● Exercise instructions:
Of the records that follow, copy only the lines from the line containing "cbn [length] in H1, H2." to the line containing "intros Hf Hfuel. destruct fuel; [lia|].", both included, exactly as written.

[Items from a data source]
•••••

(** * BrainBrowser event model (src/brainbrowser/lib/events.js)

    A shallow embedding of [BrainBrowser.events.addEventModel] and of the
    methods it installs on an object, followed by the properties of the
    event model that the specification states.

    Modelling choices.
    - Objects are identified by a number; [root] is [BrainBrowser.events].
      The store maps every object that carries the event model to the two
      registries its closure owns ([event_listeners], [propagated_events]).
    - [event_listeners] is only ever read by key: a finite map.
      [propagated_events] is also enumerated ([Object.keys]): an association
      list in insertion order.  (JavaScript enumerates the keys that are
      array indices first, as [own_keys] does for the query without a name;
      the program uses the enumeration for one membership test only, in
      [propagateEventTo].)
    - The two registries are a JavaScript array and a plain object, so a
      lookup [registry[event_name]] that finds no key of the registry goes
      on in [Array.prototype] and [Object.prototype].  The methods are given
      twice.  The definitions that carry the names of the methods read the
      registries by their own keys: they are the methods at the event names
      that no prototype defines ([not_inherited]).  The definitions whose
      names end in [_run] follow the lookups through the prototypes, where
      the program throws a [TypeError] at a name such as "constructor" or
      "filter".  Whenever the second return, the first return the same, and
      at the names that no prototype defines the two agree altogether
      ([own_keys_decide_at_other_names]).  Statements that assume that a
      call returned, or that are about a fixed name, are made on the first;
      statements that a call returns for whatever name are made on the
      second.  The prototypes are those of the standard: a host that adds
      properties to them, or that registers a listener under "__proto__"
      (line 74 then pushes onto [Array.prototype]), is not modelled.
    - A callback is either an opaque handler of the host application or the
      cleanup closure that [propagateEventTo] registers.  Host handlers are
      observers: a call is recorded in the trace, returns normally and
      leaves the registries alone.  Every entry into [triggerEvent] is
      recorded in the trace as well.
    - [allPropagationTargets] and [triggerEvent] recurse along the
      propagation edges and need not return; they take a fuel argument that
      bounds the depth of the call stack.  [None] (and [Abort] for
      [propagateEventTo]) is the run that exhausts it, or that calls a
      method on an object without the event model. *)

From stdpp Require Import base option list strings gmap sorting.
Lemma firstn_all_min {A : Type} (c : nat) (l : list A) :
  firstn (Nat.min c (length l)) l = firstn c l.
Proof.
  destruct (Nat.le_gt_cases c (length l)) as [H|H].
  - now rewrite Nat.min_l.
  - rewrite Nat.min_r by lia. rewrite firstn_all.
    symmetry. apply firstn_all2. lia.
Qed.

Lemma skipn_all_min {A : Type} (c : nat) (l : list A) :
  skipn (Nat.min c (length l)) l = skipn c l.
Proof.
  destruct (Nat.le_gt_cases c (length l)) as [H|H].
  - now rewrite Nat.min_l.
  - rewrite Nat.min_r by lia. rewrite skipn_all.
    symmetry. apply skipn_all2. lia.
Qed.

(** The chunks do not depend on the fuel once there is enough of it. *)
Lemma chunks_fuel (c : nat) : (0 < c)%nat ->
  forall (fuel1 fuel2 : nat) (f : bytes),
    (length f <= fuel1)%nat -> (length f <= fuel2)%nat ->
    chunks fuel1 c f = chunks fuel2 c f.
Proof.
  intros Hc. induction fuel1 as [|fuel1 IH]; intros fuel2 f H1 H2.
  - destruct f; [|simpl in H1; lia]. destruct fuel2; reflexivity.
  - destruct f as [|b f]; [destruct fuel2; reflexivity|].
    destruct fuel2 as [|fuel2]; [simpl in H2; lia|].
    cbn [chunks]. f_equal.
    cbn [length] in H1, H2.
    apply IH; rewrite length_skipn; cbn [length]; lia.
Qed.

Lemma concat_chunks (c : nat) : (0 < c)%nat ->
  forall (fuel : nat) (f : bytes),
    (length f <= fuel)%nat -> concat (chunks fuel c f) = f.
Proof.
  intros Hc. induction fuel as [|fuel IH]; intros f Hf.
  - destruct f; [reflexivity | simpl in Hf; lia].
  - destruct f as [|b f]; [reflexivity|].
    cbn [chunks concat]. rewrite IH.
    + apply firstn_skipn.
    + rewrite length_skipn. cbn [length] in *. lia.
Qed.

Lemma total_len_concat (ds : list bytes) : total_len ds = len (concat ds).
Proof.
  induction ds as [|d ds IH]; [reflexivity|].
  cbn [total_len concat]. rewrite len_app, IH. reflexivity.
Qed.

Lemma chunks_bounds (c : nat) : (0 < c)%nat ->
  forall (fuel : nat) (f : bytes),
    Forall (fun d => (0 < length d <= c)%nat) (chunks fuel c f).
Proof.
  intros Hc. induction fuel as [|fuel IH]; intros f; [constructor|].
  destruct f as [|b f]; [constructor|].
  cbn [chunks]. constructor; [|apply IH].
  rewrite length_firstn. simpl length. lia.
Qed.

Lemma chunks_nonempty (c fuel : nat) (f : bytes) :
  f <> [] -> (0 < fuel)%nat -> chunks fuel c f <> [].
Proof.
  intros Hf Hfuel. destruct fuel; [lia|].
  destruct f; [congruence|]. discriminate.
Qed.

Lemma payloads_of_packets (ds : list bytes) :
  map packet_payload (map packet_of ds) = ds.
Proof.
  induction ds as [|d ds IH]; [reflexivity|].
  cbn [map]. rewrite IH, packet_payload_of. reflexivity.
Qed.

(** With a positive chunk size whose chunks fit the 2-byte length field
    the loop ends within [length f] rounds and appends the frame of
    every chunk. *)
Lemma prepare_loop_chunks (c : Z) : 0 < c ->
  forall (fuel : nat) (f : bytes) (result : list bytes) (full : Z),
    Z.min c (len f) < 65536 ->
    (length f <= fuel)%nat ->
    prepare_loop fuel c (len f) f result full =
    Some (inr (result ++ map packet_of (chunks fuel (Z.to_nat c) f),
               full + total_len (map packet_of (chunks fuel (Z.to_nat c) f)))).
Proof.
  intros Hc. induction fuel as [|fuel IH]; intros f result full Hmin Hfuel.
  - destruct f; [|simpl in Hfuel; lia].
    simpl. rewrite app_nil_r, Z.add_0_r. reflexivity.
  - destruct f as [|b f].
    + simpl. rewrite app_nil_r, Z.add_0_r. reflexivity.
    + remember (b :: f) as g eqn:Eg.
      assert (Hg : 0 < len g) by (subst g; unfold len; simpl length; lia).
      cbn [prepare_loop].
      destruct (len g >? 0) eqn:E; [|rewrite Z.gtb_ltb in E; apply Z.ltb_ge in E; lia].
      clear E.
      destruct (read_prefix g (Z.min c (len g))) as (Hr & Hl & Hs); [lia|].
      rewrite Hr.
      assert (Hk : Z.to_nat (Z.min c (len g))
                   = Nat.min (Z.to_nat c) (length g)) by (unfold len; lia).
      rewrite Hk in *. rewrite firstn_all_min, skipn_all_min in *.
      rewrite <- Hl at 1. rewrite make_packet_ok by lia.
      rewrite <- Hs. rewrite IH.
      * assert (Hch : chunks (S fuel) (Z.to_nat c) g
                      = firstn (Z.to_nat c) g
                        :: chunks fuel (Z.to_nat c) (skipn (Z.to_nat c) g))
          by (subst g; reflexivity).
        rewrite Hch. cbn [map total_len].
        rewrite <- app_assoc. cbn [app]. do 3 f_equal. lia.
      * lia.
      * unfold len in *. rewrite length_skipn in *. lia.
Qed.

(** Whatever the chunk size, the frames of a loop that returns are well
    formed, and [full_size] has grown by their total length. *)
Lemma prepare_loop_inr :
  forall (fuel : nat) (c : Z) (f : bytes) (result : list bytes) (full : Z)
         (ps : list bytes) (n : Z),
    prepare_loop fuel c (len f) f result full = Some (inr (ps, n)) ->
    exists new,
      ps = result ++ new /\ Forall well_formed new /\ n = full + total_len new.
Proof.
  induction fuel as [|fuel IH]; intros c f result full ps n H.
  - cbn [prepare_loop] in H.
    destruct (len f >? 0); [discriminate|].
    inversion H; subst. exists []. rewrite app_nil_r.
    repeat split; [constructor | simpl; lia].
  - cbn [prepare_loop] in H.
    destruct (len f >? 0) eqn:E.
    + rewrite Z.gtb_ltb in E; apply Z.ltb_lt in E.
      destruct (read f (Z.min c (len f))) as [e|[dat f']] eqn:Er;
        [discriminate|].
      destruct (make_packet (Z.min c (len f)) dat) as [e|pkt] eqn:Em;
        [discriminate|].
      apply make_packet_inr in Em. destruct Em as [Hn Hpkt].
      destruct (read_prefix f (Z.min c (len f))) as (Hr & Hl & Hs); [lia|].
      rewrite Hr in Er. inversion Er; subst dat f'. clear Er.
      rewrite <- Hs in H. apply IH in H.
      destruct H as (new & -> & Hwf & ->).
      rewrite <- Hl in Hpkt at 1. fold (packet_of (firstn (Z.to_nat (Z.min c (len f))) f)) in Hpkt.
      exists (pkt :: new). rewrite <- app_assoc. cbn [app total_len].
      repeat split.
      * constructor; [|exact Hwf]. subst pkt.
        apply well_formed_packet_of. lia.
      * lia.
    + inversion H; subst. exists []. rewrite app_nil_r.
      repeat split; [constructor | simpl; lia].
Qed.

(** More fuel does not change the result of a loop that returns. *)
Lemma prepare_loop_mono :
  forall (fuel : nat) (c size : Z) (f : bytes) (result : list bytes)
         (full : Z) (r : exn + (list bytes * Z)),
    prepare_loop fuel c size f result full = Some r ->
    forall fuel', (fuel <= fuel')%nat ->
      prepare_loop fuel' c size f result full = Some r.
Proof.
  induction fuel as [|fuel IH]; intros c size f result full r H fuel' Hle.
  - cbn [prepare_loop] in H.
    destruct (size >? 0) eqn:E; [discriminate|].
    destruct fuel'; cbn [prepare_loop]; rewrite E; exact H.
  - destruct fuel' as [|fuel']; [lia|].
    cbn [prepare_loop] in *.
    destruct (size >? 0); [|exact H].
    destruct (read f (Z.min c size)) as [e|[dat f']]; [exact H|].
    destruct (make_packet (Z.min c size) dat); [exact H|].
    apply IH with (fuel' := fuel') in H; [exact H | lia].
Qed.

•••••

● Written reply:
    cbn [length] in H1, H2.
    apply IH; rewrite length_skipn; cbn [length]; lia.
Qed.

Lemma concat_chunks (c : nat) : (0 < c)%nat ->
  forall (fuel : nat) (f : bytes),
    (length f <= fuel)%nat -> concat (chunks fuel c f) = f.
Proof.
  intros Hc. induction fuel as [|fuel IH]; intros f Hf.
  - destruct f; [reflexivity | simpl in Hf; lia].
  - destruct f as [|b f]; [reflexivity|].
    cbn [chunks concat]. rewrite IH.
    + apply firstn_skipn.
    + rewrite length_skipn. cbn [length] in *. lia.
Qed.

Lemma total_len_concat (ds : list bytes) : total_len ds = len (concat ds).
Proof.
  induction ds as [|d ds IH]; [reflexivity|].
  cbn [total_len concat]. rewrite len_app, IH. reflexivity.
Qed.

Lemma chunks_bounds (c : nat) : (0 < c)%nat ->
  forall (fuel : nat) (f : bytes),
    Forall (fun d => (0 < length d <= c)%nat) (chunks fuel c f).
Proof.
  intros Hc. induction fuel as [|fuel IH]; intros f; [constructor|].
  destruct f as [|b f]; [constructor|].
  cbn [chunks]. constructor; [|apply IH].
  rewrite length_firstn. simpl length. lia.
Qed.

Lemma chunks_nonempty (c fuel : nat) (f : bytes) :
  f <> [] -> (0 < fuel)%nat -> chunks fuel c f <> [].
Proof.
  intros Hf Hfuel. destruct fuel; [lia|].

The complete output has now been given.